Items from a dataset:

(** * Publication_product: manuscript extraction and LaTeX rendering

    A shallow embedding of [account/converter.py] (class [LatexConverter])
    and [account/extractors.py] ([extract_docx], [extract_pdf]).

    Text is modelled as [string] (a sequence of 8-bit characters, UTF-8 for
    the one non-ASCII literal of the source, the bullet glyph).  Python's
    Unicode-aware classes ([\s], [\w], [\d], [str.lower], [str.strip]) are
    modelled by their restriction to ASCII, where they coincide with the
    tables below.  On text with other characters (a no-break space, an
    accented letter) the model and the code can differ; the properties
    that depend on the classes carry the hypothesis that the input is
    ASCII text ([ascii_text] and the like, in [Notions]). *)

From Stdlib Require Import Ascii String List QArith Lia DecimalString DecimalNat.
From stdpp Require Import base gmap list strings.

Local Open Scope nat_scope.

(** ** Characters and strings *)

Module Text.

Definition code (c : ascii) : nat := nat_of_ascii c.

Definition between (lo hi : nat) (c : ascii) : bool :=
  (lo <=? code c) && (code c <=? hi).

(** [str.isspace] on ASCII: TAB, LF, VT, FF, CR, FS, GS, RS, US, space. *)
Definition is_space (c : ascii) : bool :=
  between 9 13 c || between 28 32 c.

Definition is_digit (c : ascii) : bool := between 48 57 c.

Definition is_upper (c : ascii) : bool := between 65 90 c.

Definition is_lower (c : ascii) : bool := between 97 122 c.

(** [\w] on ASCII: letters, digits and the underscore. *)
Definition is_word (c : ascii) : bool :=
  is_upper c || is_lower c || is_digit c || (code c =? 95).

Definition lower_char (c : ascii) : ascii :=
  if is_upper c then ascii_of_nat (code c + 32) else c.

Definition upper_char (c : ascii) : ascii :=
  if is_lower c then ascii_of_nat (code c - 32) else c.

Definition is_char (a : ascii) (c : ascii) : bool :=
  bool_decide (a = c).

Fixpoint smap (f : ascii → ascii) (s : string) : string :=
  match s with
  | EmptyString => EmptyString
  | String c s' => String (f c) (smap f s')
  end.

(** [str.lower()] *)
Definition lower (s : string) : string := smap lower_char s.

Definition is_empty (s : string) : bool :=
  match s with EmptyString => true | _ => false end.

(** [str.lstrip()], [str.rstrip()], [str.strip()] without argument. *)
Fixpoint lstrip (s : string) : string :=
  match s with
  | EmptyString => EmptyString
  | String c s' => if is_space c then lstrip s' else s
  end.

Fixpoint rstrip (s : string) : string :=
  match s with
  | EmptyString => EmptyString
  | String c s' =>
      let r := rstrip s' in
      if is_space c && is_empty r then EmptyString else String c r
  end.

Definition strip (s : string) : string := rstrip (lstrip s).

(** [s.startswith(p)] *)
Fixpoint startswith (p s : string) : bool :=
  match p with
  | EmptyString => true
  | String a p' =>
      match s with
      | String b s' => bool_decide (a = b) && startswith p' s'
      | EmptyString => false
      end
  end.

(** [s[:n]] for [0 <= n]. *)
Fixpoint str_take (n : nat) (s : string) : string :=
  match n, s with
  | S n', String c s' => String c (str_take n' s')
  | _, _ => EmptyString
  end.

(** [sep.join(l)] *)
Definition join (sep : string) (l : list string) : string :=
  String.concat sep l.

(** [s.replace(old, new)] for a one-character [old]. *)
Fixpoint replace (old : ascii) (new : string) (s : string) : string :=
  match s with
  | EmptyString => EmptyString
  | String c s' =>
      if bool_decide (c = old) then new +:+ replace old new s'
      else String c (replace old new s')
  end.

(** [f"{n}"] for a non-negative integer. *)
Definition str_of_nat (n : nat) : string :=
  NilEmpty.string_of_uint (Nat.to_uint n).

(** [int(s)] for a string of ASCII digits. *)
Fixpoint int_go (acc : nat) (s : string) : nat :=
  match s with
  | EmptyString => acc
  | String c s' => int_go (10 * acc + (code c - 48)) s'
  end.

Definition int_of (s : string) : nat := int_go 0 s.

Definition nl : string := String (ascii_of_nat 10) EmptyString.

End Text.

(** ** Regular expressions

    The fragment of Python's [re] that the two source files use: literals,
    greedy repetition of a character class, concatenation, alternation and
    capturing groups, matched by backtracking in Python's priority order.
    No pattern of the source can match the empty string inside [re.sub] or
    [re.split], and no group is nested or repeated. *)

Module Re.
Import Text.

Inductive regex : Type :=
| Lit (l : string)
| Rep (p : ascii → bool) (lo : nat) (hi : option nat)
| Cat (a b : regex)
| Alt (a b : regex)
| Grp (a : regex).

(** [x+], [x*], [x?] and a single [x] for a class [x]. *)
Definition plus (p : ascii → bool) : regex := Rep p 1 None.
Definition star (p : ascii → bool) : regex := Rep p 0 None.
Definition opt (p : ascii → bool) : regex := Rep p 0 (Some 1).
Definition one (p : ascii → bool) : regex := Rep p 1 (Some 1).

(** [.] without [re.S]: anything but a newline. *)
Definition dot (c : ascii) : bool := negb (code c =? 10).

Record matched : Type := Matched {
  group0 : string;          (* m.group(0) *)
  groups : list string;     (* m.group(1), m.group(2), ... *)
  rest : string             (* the text after m.end() *)
}.

(** m.group(i) for [1 <= i] *)
Definition group (m : matched) (i : nat) : string :=
  default EmptyString (groups m !! (i - 1)).

Section Matcher.
(** the flag [re.I] *)
Variable icase : bool.

Definition chr_eq (a b : ascii) : bool :=
  if icase then bool_decide (lower_char a = lower_char b)
  else bool_decide (a = b).

Definition cls_ok (p : ascii → bool) (c : ascii) : bool :=
  p c || (icase && (p (lower_char c) || p (upper_char c))).

Fixpoint lit (l s : string) : option string :=
  match l with
  | EmptyString => Some s
  | String a l' =>
      match s with
      | String b s' => if chr_eq a b then lit l' s' else None
      | EmptyString => None
      end
  end.

Definition below (n : nat) (hi : option nat) : bool :=
  match hi with None => true | Some h => n <? h end.

(** Greedy repetition: take as many characters as allowed, then give
    them back one at a time until the continuation succeeds. *)
Fixpoint rep {A} (p : ascii → bool) (lo : nat) (hi : option nat)
    (n : nat) (s : string) (k : string → option A) : option A :=
  let stop := if lo <=? n then k s else None in
  match s with
  | String c s' =>
      if cls_ok p c && below n hi then
        match rep p lo hi (S n) s' k with
        | Some r => Some r
        | None => stop
        end
      else stop
  | EmptyString => stop
  end.

Fixpoint run {A} (r : regex) (s : string) (g : list string)
    (k : string → list string → option A) : option A :=
  match r with
  | Lit l =>
      match lit l s with Some s' => k s' g | None => None end
  | Rep p lo hi => rep p lo hi 0 s (λ s', k s' g)
  | Cat a b => run a s g (λ s' g', run b s' g' k)
  | Alt a b =>
      match run a s g k with
      | Some x => Some x
      | None => run b s g k
      end
  | Grp a =>
      run a s g
        (λ s' g', k s' (g' ++ [str_take (String.length s - String.length s') s]))
  end.

(** [re.match(r, s)] *)
Definition rmatch (r : regex) (s : string) : option matched :=
  run r s []
    (λ s' g, Some (Matched (str_take (String.length s - String.length s') s) g s')).

(** [re.search(r, s)]: the text before the leftmost match, and the match *)
Fixpoint search (r : regex) (s : string) : option (string * matched) :=
  match rmatch r s with
  | Some m => Some (EmptyString, m)
  | None =>
      match s with
      | EmptyString => None
      | String c s' =>
          match search r s' with
          | Some (pre, m) => Some (String c pre, m)
          | None => None
          end
      end
  end.

(** [re.sub(r, repl, s)] for a literal [repl]; [skip] counts the
    characters of the current match that are still to be dropped. *)
Fixpoint sub_go (r : regex) (repl : string) (skip : nat) (s : string)
    : string :=
  match s with
  | EmptyString => EmptyString
  | String c s' =>
      match skip with
      | S k => sub_go r repl k s'
      | 0 =>
          match String.length <$> (group0 <$> rmatch r s) with
          | Some (S k) => repl +:+ sub_go r repl k s'
          | _ => String c (sub_go r repl 0 s')
          end
      end
  end.

Definition sub (r : regex) (repl s : string) : string :=
  sub_go r repl 0 s.

(** [re.split(r, s)] for a pattern without groups: the head of the
    result is the piece being read. *)
Fixpoint split_go (r : regex) (skip : nat) (s : string) : list string :=
  match s with
  | EmptyString => [EmptyString]
  | String c s' =>
      match skip with
      | S k => split_go r k s'
      | 0 =>
          match String.length <$> (group0 <$> rmatch r s) with
          | Some (S k) => EmptyString :: split_go r k s'
          | _ =>
              match split_go r 0 s' with
              | p :: ps => String c p :: ps
              | [] => [String c EmptyString]
              end
          end
      end
  end.

Definition split (r : regex) (s : string) : list string :=
  split_go r 0 s.

End Matcher.

End Re.

(** ** The structured document model (the dictionaries both extractors
    return and the renderer consumes) *)

Record author : Type := Author {
  name : string;
  role : string;
  affiliation : string;
  email : string
}.

Record reference : Type := Reference {
  ref_id : string;
  citation : string
}.

(** ** The renderer: [LatexConverter] *)

Module LatexConverter.
Import Text.

Definition bs : ascii := ascii_of_nat 92.

(** [clean_latex_text]: ten successive [str.replace] calls. *)
Definition clean_latex_text (text : string) : string :=
  let text := replace "&" "\&" text in
  let text := replace "%" "\%" text in
  let text := replace "$" "\$" text in
  let text := replace "#" "\#" text in
  let text := replace "_" "\_" text in
  let text := replace "{" "\{" text in
  let text := replace "}" "\}" text in
  let text := replace "~" "\textasciitilde" text in
  let text := replace "^" "\textasciicircum" text in
  let text := replace bs "\textbackslash" text in
  text.

(** The loop of [format_references]: [unique_refs] and [seen]. *)
Definition unique_step (st : list reference * gset string) (r : reference)
    : list reference * gset string :=
  let citation := citation r in
  if decide (citation ∉ st.2) then (st.1 ++ [r], {[citation]} ∪ st.2)
  else st.

Definition unique_refs (refs : list reference) : list reference :=
  (foldl unique_step ([], ∅) refs).1.
Lemma while_loop_fuel decoder lenIn strIn size :
  lenIn + 1 < size_modulus ->
  forall fuel st,
    0 <= posIn st -> 0 <= posOut st ->
    (Z.to_nat (lenIn - posIn st) <= fuel)%nat ->
    while_loop fuel decoder lenIn strIn size st <> Err OutOfFuel.
Proof.
  intros Hlen. induction fuel as [|fuel IH]; intros st Hin Hout Hfuel;
    cbn [while_loop]; destruct (Z.ltb_spec (posIn st) lenIn) as [Hmore|Hdone];
    try discriminate; [lia|].
  destruct (loop_body decoder strIn size st) as [st'|e] eqn:Hbody; cbn [bind].
  - apply loop_body_cursors in Hbody as [Hin' Hout']; [|exact Hout].
    rewrite !wrap_small in Hin' by (rewrite ?wrap_small; lia).
    apply IH; lia.
  - intros [= ->]. now apply (loop_body_fuel decoder strIn size st Hout).
Qed.

Lemma fuel_suffices decoder lenIn strIn size output :
  lenIn + 1 < size_modulus ->
  fsst_decompress decoder lenIn strIn size output <> Err OutOfFuel.
Proof.
  intros Hlen. unfold fsst_decompress.
  pose proof (while_loop_fuel decoder lenIn strIn size Hlen (Z.to_nat lenIn)
                (initial output)) as Hloop.
  destruct (while_loop _ _ _ _ _ _) as [st|e]; cbn [bind]; [discriminate|].
  intros [= ->]. apply Hloop; cbn [initial posIn posOut]; (lia || reflexivity).
Qed.

(** * The properties of the specification *)

(** C1.  On a well-formed compressed string [C] (a string whose last byte
    is not the escape marker is one, see [last_not_escape_well_formed]) the
    call returns the logical length of [C]: the sum of [len[code]] over its
    codes plus one per escape.  The buffers [buf] and [buf'] and their
    capacities are arbitrary: the value returned is the same for both, and
    it may exceed the capacity. *)
Theorem C1_returns_logical_length decoder C buf buf' :
  table_ok decoder = true -> well_formed C = true ->
  lenZ C < size_modulus -> logical_length decoder C < size_modulus ->
  exists o o',
    fsst_decompress decoder (lenZ C) C (lenZ buf) buf = Ok o
    /\ fsst_decompress decoder (lenZ C) C (lenZ buf') buf' = Ok o'
    /\ returned o = logical_length decoder C
    /\ returned o' = returned o.
Proof.
  intros Hok Hwf HC HL.
  destruct (fsst_decompress_run decoder C buf Hok Hwf HC HL) as (st & _ & _ & Hrun).
  destruct (fsst_decompress_run decoder C buf' Hok Hwf HC HL) as (st' & _ & _ & Hrun').
  do 2 eexists. split; [exact Hrun|]. split; [exact Hrun'|]. split; reflexivity.
Qed.

Lemma C1_witness :
  exists o o',
    fsst_decompress (sample_decoder x01) 4 sample_input 3 (replicate 3 xaa) = Ok o
    /\ fsst_decompress (sample_decoder x01) 4 sample_input 8 (replicate 8 x55) = Ok o'
    /\ returned o = 6
    /\ returned o' = returned o.
Proof.
  exact (C1_returns_logical_length (sample_decoder x01) sample_input
           (replicate 3 xaa) (replicate 8 x55) eq_refl eq_refl eq_refl eq_refl).
Defined.

(** C2.  Truncation.  With [S] the decompressed string of [C] and [L] its
    length, a call on a buffer of capacity [k] returns [L] and leaves the
    first [min k L] bytes of the buffer equal to those of [S], but for the
    byte at [k - 1] when the terminator is forced there (the
    zero-terminated bit is set and [k <= L]). *)
Theorem C2_truncation decoder C buf :
  table_ok decoder = true -> well_formed C = true ->
  lenZ C < size_modulus -> logical_length decoder C < size_modulus ->
  exists o,
    fsst_decompress decoder (lenZ C) C (lenZ buf) buf = Ok o
    /\ returned o = logical_length decoder C
    /\ length (buffer o) = length buf
    /\ forall i : nat,
         (i < length buf)%nat -> Z.of_nat i < logical_length decoder C ->
         ~ (zt_bit decoder = true /\ lenZ buf <= logical_length decoder C
            /\ Z.of_nat i = lenZ buf - 1) ->
         buffer o !! i = expand decoder C !! i.
Proof.
  intros Hok Hwf HC HL.
  destruct (fsst_decompress_run decoder C buf Hok Hwf HC HL) as (st & _ & _ & Hrun).
  eexists. split; [exact Hrun|]. cbn [returned buffer]. split; [reflexivity|].
  pose proof (length_expand decoder C Hwf) as HS. unfold lenZ in HS.
  split.
  - destruct (_ && _); rewrite ?length_insert; apply length_overlay.
  - intros i Hi HiL Hnot.
    assert (Hov : overlay (expand decoder C) buf !! i = expand decoder C !! i)
      by (rewrite lookup_overlay; apply decide_True; lia).
    destruct ((lenZ buf <=? logical_length decoder C) && zt_bit decoder) eqn:Hforce;
      [|exact Hov].
    apply andb_prop in Hforce as [Hle%Z.leb_le Hzt].
    rewrite list_lookup_insert_ne; [exact Hov|].
    intros Heq. apply Hnot. repeat split; try assumption. unfold lenZ in *. lia.
Qed.

Lemma C2_witness :
  exists o,
    fsst_decompress (sample_decoder x01) 4 sample_input 3 (replicate 3 xaa) = Ok o
    /\ returned o = 6
    /\ length (buffer o) = 3%nat
    /\ forall i : nat,
         (i < 3)%nat -> Z.of_nat i < 6 ->
         ~ (zt_bit (sample_decoder x01) = true /\ 3 <= 6 /\ Z.of_nat i = 3 - 1) ->
         buffer o !! i = [x68; x65; x6c; x6c; x6f; x21] !! i.
Proof.
  exact (C2_truncation (sample_decoder x01) sample_input
           (replicate 3 xaa) eq_refl eq_refl eq_refl eq_refl).
Defined.

(** C3.  Zero termination.  With the zero-terminated bit set and a buffer of
    capacity [k <= L], the last access of the call is the store of 0 to
    index [k - 1] (reduced modulo [2^64], as [size - 1] is), so that the
    byte of the buffer at position [k - 1] is 0 whatever the expansion put
    there; with [L < k] the call makes no access after the loop and returns
    the buffer as the loop left it. *)
Theorem C3_zero_termination decoder C buf :
  zt_bit decoder = true ->
  table_ok decoder = true -> well_formed C = true ->
  lenZ C < size_modulus -> logical_length decoder C < size_modulus ->
  exists st o,
    while_loop (Z.to_nat (lenZ C)) decoder (lenZ C) C (lenZ buf) (initial buf) = Ok st
    /\ fsst_decompress decoder (lenZ C) C (lenZ buf) buf = Ok o
    /\ (lenZ buf <= logical_length decoder C ->
        accesses o = trace st ++ [Store (wrap (lenZ buf - 1)) x00]
        /\ forall i : nat, Z.of_nat i = lenZ buf - 1 -> buffer o !! i = Some x00)
    /\ (logical_length decoder C < lenZ buf ->
        accesses o = trace st /\ buffer o = strOut st).
Proof.
  intros Hzt Hok Hwf HC HL.
  destruct (fsst_decompress_run decoder C buf Hok Hwf HC HL)
    as (st & Hloop & Hbuf & Hrun).
  exists st. eexists. split; [exact Hloop|]. split; [exact Hrun|].
  cbn [accesses buffer]. rewrite Hzt, andb_true_r. split.
  - intros Hle. apply Z.leb_le in Hle. rewrite Hle. split; [reflexivity|].
    intros i Hi. replace (Z.to_nat (lenZ buf - 1)) with i by lia.
    apply list_lookup_insert_eq. rewrite length_overlay. unfold lenZ in Hi. lia.
  - intros Hlt. apply Z.leb_gt in Hlt. rewrite Hlt. now rewrite Hbuf.
Qed.

Lemma C3_witness :
  exists st o,
    while_loop 4 (sample_decoder x01) 4 sample_input 3 (initial (replicate 3 xaa)) = Ok st
    /\ fsst_decompress (sample_decoder x01) 4 sample_input 3 (replicate 3 xaa) = Ok o
    /\ (3 <= 6 ->
        accesses o = trace st ++ [Store (wrap (3 - 1)) x00]
        /\ forall i : nat, Z.of_nat i = 3 - 1 -> buffer o !! i = Some x00)
    /\ (6 < 3 -> accesses o = trace st /\ buffer o = strOut st).
Proof.
  exact (C3_zero_termination (sample_decoder x01) sample_input
           (replicate 3 xaa) eq_refl eq_refl eq_refl eq_refl eq_refl).
Defined.

(** C4.  Bounds.  Decompressing "hello!" into a buffer of capacity 0 with
    the zero-terminated bit set returns 6 and stores the terminator at
    index [size - 1 = 2^64 - 1], which is not below [size].  At every other
    capacity, and with the bit clear, all stores are below [size] and all
    loads of a symbol are within the first [len[code]] bytes of its word
    ([accesses_in_bounds]). *)
Theorem C4_store_outside_empty_buffer :
  let size := 0 in
  exists o i,
    fsst_decompress (sample_decoder x01) 4 sample_input size [] = Ok o
    /\ returned o = 6
    /\ store_indices (accesses o) = [i]
    /\ i = size_modulus - 1
    /\ size <= i.
Proof.
  cbv zeta. eexists. exists (size_modulus - 1).
  split; [vm_compute; reflexivity|]. cbn [returned accesses].
  repeat split. discriminate.
Qed.

(** An escape unit on its own: the iteration takes the escape marker and
    the byte after it, stores that byte if the output cursor is below
    [size], and moves the output cursor by one. *)
Lemma escape_unit_step decoder strIn size st lit :
  lookupZ strIn (posIn st) = Some xff ->
  lookupZ strIn (posIn st + 1) = Some lit ->
  0 <= posIn st -> lenZ strIn < size_modulus ->
  0 <= posOut st -> posOut st + 1 < size_modulus ->
  loop_body decoder strIn size st
  = Ok (mk_state (posIn st + 2) (posOut st + 1)
          (if posOut st <? size then strOut (store (posOut st) lit st) else strOut st)
          (trace st ++ LoadIn (posIn st)
             :: (if posOut st <? size
                 then [LoadIn (posIn st + 1); Store (posOut st) lit] else []))).
Proof.
  intros Hesc Hlit Hin Hlen Hout Hmax.
  assert (Hbound : posIn st + 1 < lenZ strIn).
  { destruct (Z.lt_ge_cases (posIn st + 1) (lenZ strIn)) as [H|H]; [exact H|].
    rewrite lookupZ_end in Hlit by exact H. discriminate. }
  rewrite (loop_body_escape _ _ _ _ xff Hesc eq_refl).
  unfold expand_escape, load_strIn.
  cbn [set_posIn record posIn posOut strOut trace].
  rewrite (wrap_small (posIn st + 1)) by lia. rewrite Hlit.
  destruct (posOut st <? size); cbn [bind];
    unfold set_posOut, set_posIn, store, record; cbn [posIn posOut strOut trace];
    rewrite !wrap_small by lia; rewrite <- ?app_assoc;
    (replace (posIn st + 1 + 1) with (posIn st + 2) by lia); reflexivity.
Qed.

(** C5.  Escape fidelity.  Decompressing [255, b] into a buffer of capacity
    at least 1 returns 1 after loading the two bytes and storing [b] at
    index 0; [b] is still there on return unless the capacity is 1 and the
    zero-terminated bit is set, when the forced terminator follows.  In
    general an escape unit consumes the marker and one more byte, stores
    that byte only if the output cursor is below [size], and moves the
    output cursor by one. *)
Theorem C5_escape_fidelity decoder b buf :
  1 <= lenZ buf ->
  fsst_decompress decoder 2 [xff; b] (lenZ buf) buf
  = Ok (if (lenZ buf =? 1) && zt_bit decoder
        then mk_outcome 1 (<[0%nat := x00]> (<[0%nat := b]> buf))
               [LoadIn 0; LoadIn 1; Store 0 b; Store 0 x00]
        else mk_outcome 1 (<[0%nat := b]> buf)
               [LoadIn 0; LoadIn 1; Store 0 b])
  /\ forall strIn size st lit,
       lookupZ strIn (posIn st) = Some xff ->
       lookupZ strIn (posIn st + 1) = Some lit ->
       0 <= posIn st -> lenZ strIn < size_modulus ->
       0 <= posOut st -> posOut st + 1 < size_modulus ->
       loop_body decoder strIn size st
       = Ok (mk_state (posIn st + 2) (posOut st + 1)
               (if posOut st <? size
                then strOut (store (posOut st) lit st) else strOut st)
               (trace st ++ LoadIn (posIn st)
                  :: (if posOut st <? size
                      then [LoadIn (posIn st + 1); Store (posOut st) lit]
                      else []))).
Proof.
  intros Hsize. split; [|apply escape_unit_step].
  unfold fsst_decompress. change (Z.to_nat 2) with 2%nat.
  cbn [while_loop initial posIn Z.ltb Z.compare].
  rewrite (escape_unit_step decoder [xff; b] (lenZ buf) (initial buf) b);
    try reflexivity; try (cbn; lia).
  cbn [bind initial posIn posOut strOut trace app].
  change (0 + 2) with 2. change (0 + 1) with 1. change (Z.to_nat 0) with 0%nat.
  cbn [while_loop posIn Z.ltb Z.compare Pos.compare Pos.compare_cont bind].
  destruct (Z.ltb_spec 0 (lenZ buf)); [|lia].
  rewrite store_inside by (cbn [initial strOut]; lia).
  cbn [initial strOut]. change (Z.to_nat 0) with 0%nat.
  unfold terminate. cbn [posOut]. rewrite Z.geb_leb.
  destruct (Z.eqb_spec (lenZ buf) 1) as [Hone|Hmore].
  - rewrite Hone, Z.leb_refl. cbn [andb].
    destruct (zt_bit decoder); [|reflexivity].
    change (wrap (1 - 1)) with 0.
    rewrite store_inside by (cbn [strOut]; unfold lenZ in *; rewrite length_insert; lia).
    reflexivity.
  - destruct (Z.leb_spec (lenZ buf) 1); [lia|]. reflexivity.
Qed.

Work instruction: Please retype the top of the data exactly, down to and including the line that holds "Definition lower (s", and nothing further.

Result below:
(** * Publication_product: manuscript extraction and LaTeX rendering

    A shallow embedding of [account/converter.py] (class [LatexConverter])
    and [account/extractors.py] ([extract_docx], [extract_pdf]).

    Text is modelled as [string] (a sequence of 8-bit characters, UTF-8 for
    the one non-ASCII literal of the source, the bullet glyph).  Python's
    Unicode-aware classes ([\s], [\w], [\d], [str.lower], [str.strip]) are
    modelled by their restriction to ASCII, where they coincide with the
    tables below.  On text with other characters (a no-break space, an
    accented letter) the model and the code can differ; the properties
    that depend on the classes carry the hypothesis that the input is
    ASCII text ([ascii_text] and the like, in [Notions]). *)

From Stdlib Require Import Ascii String List QArith Lia DecimalString DecimalNat.
From stdpp Require Import base gmap list strings.

Local Open Scope nat_scope.

(** ** Characters and strings *)

Module Text.

Definition code (c : ascii) : nat := nat_of_ascii c.

Definition between (lo hi : nat) (c : ascii) : bool :=
  (lo <=? code c) && (code c <=? hi).

(** [str.isspace] on ASCII: TAB, LF, VT, FF, CR, FS, GS, RS, US, space. *)
Definition is_space (c : ascii) : bool :=
  between 9 13 c || between 28 32 c.

Definition is_digit (c : ascii) : bool := between 48 57 c.

Definition is_upper (c : ascii) : bool := between 65 90 c.

Definition is_lower (c : ascii) : bool := between 97 122 c.

(** [\w] on ASCII: letters, digits and the underscore. *)
Definition is_word (c : ascii) : bool :=
  is_upper c || is_lower c || is_digit c || (code c =? 95).

Definition lower_char (c : ascii) : ascii :=
  if is_upper c then ascii_of_nat (code c + 32) else c.

Definition upper_char (c : ascii) : ascii :=
  if is_lower c then ascii_of_nat (code c - 32) else c.

Definition is_char (a : ascii) (c : ascii) : bool :=
  bool_decide (a = c).

Fixpoint smap (f : ascii → ascii) (s : string) : string :=
  match s with
  | EmptyString => EmptyString
  | String c s' => String (f c) (smap f s')
  end.

(** [str.lower()] *)
Definition lower (s : string) : string := smap lower_char s.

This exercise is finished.